[Dataset entries]

(* ===== verification/Dumps.v ===== *)
(** * The text of a syntax tree

    compiler/tree-dump.cpp: the names of operators, the line of a node, and the
    dump of a tree, one line per node.  A text is made by positional
    substitution, which asserts that the placeholder exists. *)
From Stdlib Require Import ZArith Lia List String.
From Stdlib Require SpecFloat.
From stdpp Require Import base list list_monad strings.
From S2P Require Import Prelude Errors Consts OrdMap Target Lexer Lookup Disasm Tree Parser Emit CodeSpec.
From S2P Require Import Link LinkSpec.

Local Open Scope Z_scope.

Definition binaryOperatorToString (op : AsebaBinaryOperator) : wstring :=
  match op with
  | ASEBA_OP_SHIFT_LEFT => ws "<<"
  | ASEBA_OP_SHIFT_RIGHT => ws ">>"
  | ASEBA_OP_ADD => ws "+"
  | ASEBA_OP_SUB => ws "-"
  | ASEBA_OP_MULT => ws "*"
  | ASEBA_OP_DIV => ws "/"
  | ASEBA_OP_MOD => ws "modulo"
  | ASEBA_OP_BIT_OR => ws "binary or"
  | ASEBA_OP_BIT_XOR => ws "binary xor"
  | ASEBA_OP_BIT_AND => ws "binary and"
  | ASEBA_OP_EQUAL => ws "=="
  | ASEBA_OP_NOT_EQUAL => ws "!="
  | ASEBA_OP_BIGGER_THAN => ws ">"
  | ASEBA_OP_BIGGER_EQUAL_THAN => ws ">="
  | ASEBA_OP_SMALLER_THAN => ws "<"
  | ASEBA_OP_SMALLER_EQUAL_THAN => ws "<="
  | ASEBA_OP_OR => ws "or"
  | ASEBA_OP_AND => ws "and"
  end.

Definition unaryOperatorToString (op : AsebaUnaryOperator) : wstring :=
  match op with
  | ASEBA_UNARY_OP_SUB => ws "unary -"
  | ASEBA_UNARY_OP_ABS => ws "abs"
  | ASEBA_UNARY_OP_BIT_NOT => ws "binary not"
  | ASEBA_UNARY_OP_NOT => ws "not"
  end.
(** C28: the start of the service is in order.  Whatever fails on the way, the
    servers for applications take connections only after they have been told
    whether those from other machines are allowed, and it is the command line
    that says so.  The service is announced on the network only once the servers
    for applications, the acceptor for robots on the network and, where they are
    built in, the servers for robots over serial ports and over USB accept; only
    when the USB server cannot be made (libusb does not start) the service is
    announced without it, after a warning.  The loop runs after the
    announcement; the service of firmwares is made after the registry it needs.
    A second instance, which does not get the lock, makes and opens nothing, and
    says so with its exit code; the first one gets to the loop when nothing
    fails. *)
Theorem startup_in_order argv allow_remote :
  parse_command_line argv = Options allow_remote ->
  let t := snd (main argv) in
  (forall s, s = tcp_server \/ s = websocket_server -> before (AllowRemoteConnections s allow_remote) (Accept s) t) /\
  (forall s allow, AllowRemoteConnections s allow ∈ t -> allow = allow_remote) /\
  (forall s, s ∈ [tcp_server; websocket_server; aseba_tcp_acceptor] \/ s = serial_server /\ enable_serial = true ->
     before (Accept s) AnnounceOnZeroconf t) /\
  (enable_usb = true ->
     match throws (Construct usb_server None) with
     | Some (SystemError _ what) => before (Log warn (ws "USB monitoring unavailable: " ++ what)) AnnounceOnZeroconf t
     | _ => before (Accept usb_server) AnnounceOnZeroconf t
     end) /\
  before AnnounceOnZeroconf RunLoop t /\
  before (MakeService aseba_node_registery) (MakeService firmware_update_service) t /\
  (lock_is_free = false ->
     (forall b, b ∈ t -> is_log b = true \/ b ∈ [SetLogLevel info; CreateLockFile; OpenLockFile; TryLock]) /\
     ((forall a, throws a = None) -> fst (main argv) = Exit EALREADY)) /\
  (lock_is_free = true -> (forall a, throws a = None) -> RunLoop ∈ t).
Proof.
  intros Hp t. split_and!.
  - intros s. by apply (allow_before_accept _ _ Hp).
  - intros s allow Hin. apply (main_elem _ _ Hp) in Hin as [H|H]; [discriminate H|].
    pose proof (plan_allows allow_remote) as Ha. rewrite Forall_forall in Ha. by apply (Ha _ H).
  - intros s. by apply (accept_before_announce _ _ Hp).
  - exact (usb_before_announce _ _ Hp).
  - exact (announce_before_run _ _ Hp).
  - exact (registry_before_firmware _ _ Hp).
  - intros Hl. split.
    + intros b Hb. apply (main_elem _ _ Hp) in Hb as [Hb|Hb]; [by left|by eapply locked_plan].
    + intros Hn. unfold main. rewrite Hp. unfold start, when. rewrite Hl. unfold mbind, Io_bind, act, mret, Io_ret. cbn [negb acts].
      rewrite !Hn. destruct lock_file_exists; cbn; unfold mbind, Io_bind, act, mret, Io_ret; by rewrite !Hn.
  - intros Hl Hn. subst t. rewrite (everything_done _ _ Hp Hn). unfold start_plan, service_plan, announcement. rewrite Hl. cbn [negb].
    apply list_elem_of_further. repeat (apply elem_of_app; right). do 4 apply list_elem_of_further. apply list_elem_of_here.
Qed.
End Main.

** Problem requirements **
Going through the entries, return every line holding the word "that".

** Response to this task **
    substitution, which asserts that the placeholder exists. *)
    that says so.  The service is announced on the network only once the servers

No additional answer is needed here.